Title The Passage into the Ministry: an Address Delivered in St. Peters Church, New-York, to the Graduating Class of the General Theological Seminary, at the Commencement, June 27, 1850.
Binding Pamphlet in printed light tan paper wrapper,
Book Condition a few chips out of edges of wrapper, light foxing.
Location Published 19TH-AM-NY-NY-DANA
Book Number 16276
BURGESS, GEORGE. The Passage into the Ministry: an Address Delivered in St. Peters Church, New-York, to the Graduating Class of the General Theological Seminary, at the Commencement, June 27, 1850. By George Burgess, D.D., Bishop of the Protestant Episcopal Church in Maine. Printed at the Request of the Trustees. New-York: Daniel Dana, Jr., No. 20 John-Street. 1850. (Pudney & Russell, Printers) Octavo.
Pamphlet in printed light tan paper wrapper, a few chips out of edges of wrapper, light foxing. Collation: 8, 22. Pagination: (1) title, (1) printers, -18pp, (2) blank.
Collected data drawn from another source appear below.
Lemma object_reads (pv : jp Value) o :
  Forall (λ e, str_ok e.1) o → StronglySorted str_lt o.*1 →
  Forall (λ e, reads ends_number pv (to_json e.2) e.2) o →
  reads anything (parse_object pv) (to_json (Object o)) (Object o).
Proof.
  intros Hok Hs Hall; unfold parse_object; cbn [to_json]; rewrite member_json_eq; apply reads_bump.
  destruct o as [|e o].
  { apply reads_skip; [done|]; apply reads_byte; [done|].
    rewrite bool_decide_eq_true_2 by done; apply reads_bump, reads_ret. }
  set (s := _ ++ lit "}").
  assert (∃ t', s = quote :: t') as [t' Ht'] by (unfold s; destruct o; by eexists).
  eapply reads_skip_head; [exact Ht'|done|]; eapply reads_byte_head; [exact Ht'|done|].
  rewrite bool_decide_eq_false_2 by done.
  apply (reads_items _ (λ f, parse_members pv f []) Object); intros fuel Hf.
  apply (members_read pv o e []); [by apply Forall_and|done|]; unfold s in Hf; rewrite length_app in Hf.
  assert (length (map member_json (e :: o)) ≤ length (join_with [comma] (map member_json (e :: o))))%nat as Hj.
  { by apply join_length, Forall_forall; intros x (y & <- & Hy)%list_elem_of_In%in_map_iff. }
  rewrite length_map in Hj; cbn in *; lia.
Qed.

Lemma value_reads v fuel :
  value_ok v → (length (to_json v) < fuel)%nat → reads ends_number (parse_value fuel) (to_json v) v.
Proof.
  revert fuel; induction v as [|b|n|s|vs IH|o IH] using value_ind'; intros [|fuel] Hok Hf;
    try lia; destruct (json_head _ Hok) as (c & t & Hc & Hrc & Hsp & _ & _);
    cbn [parse_value]; (eapply reads_skip_head; [exact Hc|done|]);
    (eapply reads_byte_head; [exact Hc|done|]); cbn [to_json] in Hc.
  - injection Hc as <- _; rewrite <- (app_nil_r (to_json Null)).
    eapply (reads_bind _ anything); [apply reads_literal|apply reads_ret|done].
  - rewrite <- (app_nil_r (to_json (Bool b))).
    destruct b; injection Hc as <- _; (eapply (reads_bind _ anything); [apply reads_literal|apply reads_ret|done]).
  - inversion Hok as [| |? Hn| | |]; subst.
    destruct (number_head n Hn) as (c' & t' & Hc' & Hcd); rewrite Hc' in Hc; injection Hc as -> _.
    assert ((c =? 110) = false ∧ (c =? 116) = false ∧ (c =? 102) = false ∧ (c =? quote) = false ∧
      (c =? 91) = false ∧ (c =? 123) = false ∧ (c =? minus) || is_digit c = true)
      as (-> & -> & -> & -> & -> & -> & ->).
    { unfold is_digit, minus, quote in *; destruct Hcd as [->|Hcd]; [done|]; boolp.
      rewrite !Z.eqb_neq; split_and!; try lia; apply orb_true_iff; right; apply andb_true_iff; lia. }
    cbn [to_json]; rewrite <- (app_nil_r (show_i128 n)).
    eapply reads_bind; [by apply number_reads|apply reads_ret|done].
  - injection Hc as <- _; inversion Hok; subst; cbn [to_json]; rewrite <- (app_nil_r (write_string s)).
    eapply (reads_bind _ anything); [by apply string_reads|apply reads_ret|done].
  - injection Hc as <- _; inversion Hok; subst; eapply (reads_mono anything); [|done]; apply array_reads; [done|].
    apply Forall_forall; intros v Hv; eapply Forall_forall in IH; [|done]; apply IH.
    { by eapply Forall_forall in Hv; [|done]. }
    cbn in Hf; rewrite length_app in Hf.
    pose proof (join_elem_length [comma] (map to_json vs) (to_json v)) as Hj.
    specialize (Hj ltac:(by apply list_elem_of_In, in_map, list_elem_of_In)); lia.
  - injection Hc as <- _; inversion Hok as [| | | | |? Hm Hs]; subst; eapply (reads_mono anything); [|done].
    apply object_reads; [by eapply Forall_impl; [exact Hm|intros ? []]|done|].
    apply Forall_forall; intros e He; eapply Forall_forall in IH; [|done]; apply IH.
    { eapply Forall_forall in Hm as [? ?]; done. }
    cbn in Hf; rewrite member_json_eq, length_app in Hf.
    pose proof (join_elem_length [comma] (map member_json o) (member_json e)) as Hj.
    specialize (Hj ltac:(by apply list_elem_of_In, in_map, list_elem_of_In)).
    assert (length (to_json e.2) ≤ length (member_json e))%nat; [|lia].
    unfold member_json; rewrite !length_app; lia.
Qed.

Lemma parse_printed v : value_ok v → json_parse (to_json v) = Ok v.
Proof.
  intros Hv; unfold json_parse.
  destruct (value_reads v (S (length (to_json v))) Hv ltac:(lia) [] 0 I) as [o Ho].
  rewrite app_nil_r in Ho; unfold mbind, st_bind; by rewrite Ho.
Qed.

(** ** Properties *)

(** C32: JSON text is read and written consistently: the parser returns on every
    text, with a value or an error, and a value it returns is well formed; and the
    text printed for a well-formed value, strings with any characters, nested
    arrays and objects and 128-bit integers included, parses back to that
    value. *)
Theorem json_roundtrip :
  (∀ input, str_ok input → wp (json_parse input) value_ok) ∧
  (∀ v, value_ok v → json_parse (to_json v) = Ok v).
Proof. split; [apply json_parse_ok|apply parse_printed]. Qed.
George Burgess (1809-1866) Episcopal bishop. Raised in the Congregational church, study led him to the Episcopal Church. After several years studying theology under the guidance of his rector he spent 3 years attending lectures at the Universities of Berlin, Bonn, and Gottingen. On his return he was ordained deacon and then advanced to the priesthood Nov. 2, 1834. He was elected the first bishop of Maine in 1847. "His diocese was weak, but by his steadfast devotion and saintly life, by his unwearying energy and convincing preaching, he had the satisfaction of seeing it develop and increase in influence under his guidance. Bishop Burgess possessed a well-informed mind, and the ability to give clear expression to his thoughts. As a result he wrote much..."--Dict. Amer. Biography III:276.
In this pamphlet Burgess gave advice to seminarians: "You have been educated to preach the unsearchable riches of Christ to men as men, to wise and foolish, to one and all. Cease not, then, to be students, but strive more and more to be men, with all the sympathies, the interests, the enterprize, of living, feeling, stirring men; shaking off all stiffness of the school, all habits of abstraction, all excessive refinement, all the vanity of superior knowledge, and in the love of Christ, holding yourselves as ready, with all manliness, for any post or toil, as, under far lower motives, is the soldier, the warrior, the physician, the pioneer settler, or the hard-handed labour."